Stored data
- Opening Delimiter -

(* ===== verification/Symlinks.v ===== *)
(** * Symbolic links of a torrent

    [file_storage::sanitize_symlinks] of [extern/libtorrent/src/file_storage.cpp], which reading a torrent ends with:
    a link that names neither a file nor a directory of the torrent, and that the other
    links of the torrent do not lead to one, is made to point at itself.  The maps of files and
    directories, which the code builds when it meets the first link, depend on nothing that
    the passes change; here they are functions of the storage. *)

From S2P Require Import Prelude Paths FileStorage.

(** ** Splitting at a position *)

(** [extern/libtorrent/include/libtorrent/string_view.hpp:49-58] find_first_of
    From [pos] on; the position counts from the start. *)
Fixpoint find_first_from (c : Z) (pos : nat) (s : bytes) : option nat :=
  match s with
  | [] => None
  | x :: s' =>
      match pos with
      | O => if x =? c then Some 0%nat else S <$> find_first_from c 0 s'
      | S pos' => S <$> find_first_from c pos' s'
      end
  end.

(** [extern/libtorrent/src/path.cpp:913-930] lsplit_path *)
Definition lsplit_path_at (p : bytes) (pos : nat) : bytes * bytes :=
  match p with
  | [] => ([], [])
  | c :: p' =>
      let '(p, pos) := if c =? 47 then (p', Nat.pred pos) else (p, pos) in
      match find_first_from 47 pos p with
      | None => (p, [])
      | Some sep => (take sep p, drop (S sep) p)
      end
  end.

(** ** What links may refer to *)

(** [extern/libtorrent/src/file_storage.cpp:1164-1169] file_storage::sanitize_symlinks
    [file_map.find(target)]: the first file with a path is the one that is kept. *)
Definition file_at (fs : file_storage) (target : bytes) : option internal_file_entry :=
  find (fun e => bool_decide (internal_file_path fs e = target)) (m_files fs).

(** [for (pv = p; !pv.empty(); pv = rsplit_path(pv).first)]; every turn makes [pv] shorter. *)
Fixpoint ancestors (fuel : nat) (pv : bytes) : list bytes :=
  match fuel, pv with
  | S fuel', _ :: _ => pv :: ancestors fuel' (rsplit_path pv).1
  | _, _ => []
  end.

(** [extern/libtorrent/src/file_storage.cpp:1203-1209] file_storage::sanitize_symlinks
    [dir_map.count(target)] *)
Definition dir_at (fs : file_storage) (target : bytes) : bool :=
  existsb (fun p => bool_decide (target ∈ ancestors (length p) p)) (m_paths fs).

(** ** The first pass *)

(** What a link is found to be: its target, with what the map of links to directories gets for it;
    or it is left for the second pass. *)
Inductive verdict := points_to (target : bytes) (dir_link : option bytes) | complex_link.

(** [extern/libtorrent/src/file_storage.cpp:1187-1199] file_storage::sanitize_symlinks *)
Definition via_file (fs : file_storage) (target : bytes) : option verdict :=
  e ← file_at fs target; Some (points_to target (if if_symlink_attribute e then Some target else None)).

(** [extern/libtorrent/src/file_storage.cpp:1211-1217] file_storage::sanitize_symlinks *)
Definition via_dir (fs : file_storage) (target : bytes) : option verdict :=
  if dir_at fs target then Some (points_to target (Some target)) else None.

(** [extern/libtorrent/src/file_storage.cpp:1227-1234] file_storage::sanitize_symlinks *)
Definition via_path (fs : file_storage) (target : bytes) : option verdict :=
  if bool_decide (target ∈ m_paths fs) then Some (points_to target (Some target)) else None.

(** [extern/libtorrent/src/file_storage.cpp:1221-1257] file_storage::sanitize_symlinks
    The target taken relative to the directory of the link. *)
Definition via_relative (fs : file_storage) (fe : internal_file_entry) (target : bytes) : option verdict :=
  if 0 <=? if_path_index fe then
    let target := append_path (nth (Z.to_nat (if_path_index fe)) (m_paths fs) []) target in
    via_path fs target ∪ via_dir fs target ∪ via_file fs target
  else None.

(** [extern/libtorrent/src/file_storage.cpp:1176-1257] file_storage::sanitize_symlinks *)
Definition judge_link (fs : file_storage) (fe : internal_file_entry) (target : bytes) : verdict :=
  if is_complete target then points_to (internal_file_path fs fe) None
  else default complex_link (via_file fs target ∪ via_dir fs target ∪ via_relative fs fe target).

(** The variables of the passes: [m_symlinks], [dir_links] and [symlinks_to_validate], which
    holds the entries themselves. *)
Record link_state := mk_links {
  ls_symlinks : list bytes;
  ls_dir_links : gmap bytes bytes;
  ls_to_validate : list internal_file_entry;
}.

(** [m_symlinks[fe.symlink_index]]; past the end of the vector C++ leaves the access open. *)
Definition target_of (fe : internal_file_entry) (symlinks : list bytes) : result bytes :=
  match symlinks !! Z.to_nat (if_symlink_index fe) with Some t => Ok t | None => Fault BadPrecondition end.

Definition set_target (fe : internal_file_entry) (t : bytes) (symlinks : list bytes) : list bytes :=
  <[Z.to_nat (if_symlink_index fe) := t]> symlinks.

(** [extern/libtorrent/src/file_storage.cpp:1160-1264] file_storage::sanitize_symlinks
    One turn of the first loop. *)
Definition first_turn (fs : file_storage) (fe : internal_file_entry) (s : link_state) : result link_state :=
  if negb (if_symlink_attribute fe) then Ok s
  else
    target ← target_of fe (ls_symlinks s);
    let path := internal_file_path fs fe in
    Ok match judge_link fs fe target with
       | points_to t d =>
           mk_links (set_target fe t (ls_symlinks s))
             (match d with Some t' => <[path := t']> (ls_dir_links s) | None => ls_dir_links s end) (ls_to_validate s)
       | complex_link =>
           mk_links (ls_symlinks s) (<[path := target]> (ls_dir_links s)) (ls_to_validate s ++ [fe])
       end.

(** [extern/libtorrent/src/file_storage.cpp:1160-1264] file_storage::sanitize_symlinks *)
Fixpoint first_pass (fs : file_storage) (files : list internal_file_entry) (s : link_state) : result link_state :=
  match files with
  | [] => Ok s
  | fe :: files' => s ← first_turn fs fe s; first_pass fs files' s
  end.

(** ** The second pass *)

(** [extern/libtorrent/src/file_storage.cpp:1284-1307] file_storage::sanitize_symlinks
    Following a target from [branch] on: whether it leads to a file or a directory. *)
Fixpoint follow_link (fuel : nat) (fs : file_storage) (dir_links : gmap bytes bytes) (target branch : bytes)
    (traversed : gset bytes) : result bool :=
  if (length branch <? length target)%nat then
    match fuel with
    | O => Fault OutOfFuel
    | S fuel' =>
        if dir_at fs branch then
          follow_link fuel' fs dir_links target (lsplit_path_at target (length branch + 1)).1 traversed
        else
          match dir_links !! branch with
          | None => Ok false
          | Some t =>
              if bool_decide (branch ∈ traversed) then Ok false
              else
                let target := combine_path t (drop (length branch + 1) target) in
                follow_link fuel' fs dir_links target (lsplit_path_at target 1).1 ({[branch]} ∪ traversed)
          end
    end
  else Ok (bool_decide (is_Some (file_at fs target)) || dir_at fs target).

(** The longest target in the map. *)
Definition longest (dir_links : gmap bytes bytes) : nat :=
  map_fold (fun _ t n => Nat.max (length t) n) 0%nat dir_links.

(** Every turn takes an element of the target, or a link that has not been traversed, which
    puts its target in front. *)
Definition follow_fuel (dir_links : gmap bytes bytes) (target : bytes) : nat :=
  length target + size dir_links * longest dir_links.

(** [extern/libtorrent/src/file_storage.cpp:1269-1316] file_storage::sanitize_symlinks
    One turn of the second loop. *)
Definition second_turn (fs : file_storage) (dir_links : gmap bytes bytes) (fe : internal_file_entry) (symlinks : list bytes) :
    result (list bytes) :=
  target ← target_of fe symlinks;
  valid ← follow_link (follow_fuel dir_links target) fs dir_links target (lsplit_path target).1 (∅ : gset bytes);
  Ok (if valid : bool then symlinks else set_target fe (internal_file_path fs fe) symlinks).

(** [extern/libtorrent/src/file_storage.cpp:1266-1316] file_storage::sanitize_symlinks *)
Fixpoint second_pass (fs : file_storage) (dir_links : gmap bytes bytes) (files : list internal_file_entry) (symlinks : list bytes) :
    result (list bytes) :=
  match files with
  | [] => Ok symlinks
  | fe :: files' => symlinks ← second_turn fs dir_links fe symlinks; second_pass fs dir_links files' symlinks
  end.

Definition set_symlinks (symlinks : list bytes) (fs : file_storage) : file_storage :=
  mk_fs (m_piece_length fs) (m_num_pieces fs) (m_files fs) (m_file_hashes fs) symlinks (m_mtime fs) (m_paths fs) (m_name fs) (m_total_size fs).

(** [extern/libtorrent/src/file_storage.cpp:1139-1317] file_storage::sanitize_symlinks *)
Definition sanitize_symlinks (fs : file_storage) : result file_storage :=
  s ← first_pass fs (m_files fs) (mk_links (m_symlinks fs) ∅ []);
  symlinks ← second_pass fs (ls_dir_links s) (ls_to_validate s) (ls_symlinks s);
  Ok (set_symlinks symlinks fs).

(** Only targets change. *)
Lemma sanitize_symlinks_only fs fs' : sanitize_symlinks fs = Ok fs' -> exists symlinks, fs' = set_symlinks symlinks fs.
Proof.
  unfold sanitize_symlinks. intros (s & _ & H)%result_bind_ok. apply result_bind_ok in H as (symlinks & _ & [= <-]).
  by exists symlinks.
Qed.

(** A torrent without links is left as it is. *)
Lemma first_pass_none fs files s : Forall (fun e => if_symlink_attribute e = false) files -> first_pass fs files s = Ok s.
Proof. induction 1 as [|e files He _ IH]; cbn [first_pass]; [done|]. unfold first_turn. by rewrite He. Qed.

Lemma sanitize_symlinks_none fs : Forall (fun e => if_symlink_attribute e = false) (m_files fs) -> sanitize_symlinks fs = Ok fs.
Proof. intros H. unfold sanitize_symlinks. rewrite first_pass_none by done. by destruct fs. Qed.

- Closing Delimiter -

- [Work request] Could you reproduce exactly the lines of the entries above, from the one with "else default complex_link" through the one with "Definition set_target (fe", and nothing else?

- [Final answer]
  else default complex_link (via_file fs target ∪ via_dir fs target ∪ via_relative fs fe target).

(** The variables of the passes: [m_symlinks], [dir_links] and [symlinks_to_validate], which
    holds the entries themselves. *)
Record link_state := mk_links {
  ls_symlinks : list bytes;
  ls_dir_links : gmap bytes bytes;
  ls_to_validate : list internal_file_entry;
}.

(** [m_symlinks[fe.symlink_index]]; past the end of the vector C++ leaves the access open. *)
Definition target_of (fe : internal_file_entry) (symlinks : list bytes) : result bytes :=
  match symlinks !! Z.to_nat (if_symlink_index fe) with Some t => Ok t | None => Fault BadPrecondition end.

Definition set_target (fe : internal_file_entry) (t : bytes) (symlinks : list bytes) : list bytes :=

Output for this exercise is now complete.